Data items
(** * 2cents: the investment-return simulation handlers

    A shallow embedding of [internal/api/handler/rendiments.go]: the three
    simulations ([SimulateCDB], [SimulatePoupanca], [SimulatePoupancaMonthly])
    and the two HTTP handlers that drive them ([SimulateAllRendiments],
    [SimulateMonthlyRendiments]).

    The handlers are written once, over an interface [Float64] of the
    [float64] operations the Go code uses, and read at two instances:

    - [Exact]: [float64] is [R]; no rounding error, no overflow, no NaN.
      The algebraic statements (which formula, which tier, monotonicity)
      are proved there; a division by zero has no meaning there and no
      statement rests on one. A statement about the order of amounts is
      about the formula, and carries bounds inside which binary64 stays
      finite.
    - [IEEE]: [float64] is the kernel's binary64, each operation rounded
      on its own (no fused multiply-add); the code is evaluated there at
      concrete inputs, special values included.

    Go's [int] is [Z] with the 64-bit wrap-around written out. *)

From Stdlib Require Import ZArith QArith Reals Qreals Lra Lia List Bool String.
From Stdlib Require Import Floats.PrimFloat Floats.FloatOps Floats.SpecFloat.
From Stdlib Require Uint63.
Import ListNotations.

HOW TO COMPLETE THIS TASK –
The data must be output in full, exactly as given.

RESPONSE TO THE EXERCISE –
(** * 2cents: the investment-return simulation handlers

    A shallow embedding of [internal/api/handler/rendiments.go]: the three
    simulations ([SimulateCDB], [SimulatePoupanca], [SimulatePoupancaMonthly])
    and the two HTTP handlers that drive them ([SimulateAllRendiments],
    [SimulateMonthlyRendiments]).

    The handlers are written once, over an interface [Float64] of the
    [float64] operations the Go code uses, and read at two instances:

    - [Exact]: [float64] is [R]; no rounding error, no overflow, no NaN.
      The algebraic statements (which formula, which tier, monotonicity)
      are proved there; a division by zero has no meaning there and no
      statement rests on one. A statement about the order of amounts is
      about the formula, and carries bounds inside which binary64 stays
      finite.
    - [IEEE]: [float64] is the kernel's binary64, each operation rounded
      on its own (no fused multiply-add); the code is evaluated there at
      concrete inputs, special values included.

    Go's [int] is [Z] with the 64-bit wrap-around written out. *)

From Stdlib Require Import ZArith QArith Reals Qreals Lra Lia List Bool String.
From Stdlib Require Import Floats.PrimFloat Floats.FloatOps Floats.SpecFloat.
From Stdlib Require Uint63.
Import ListNotations.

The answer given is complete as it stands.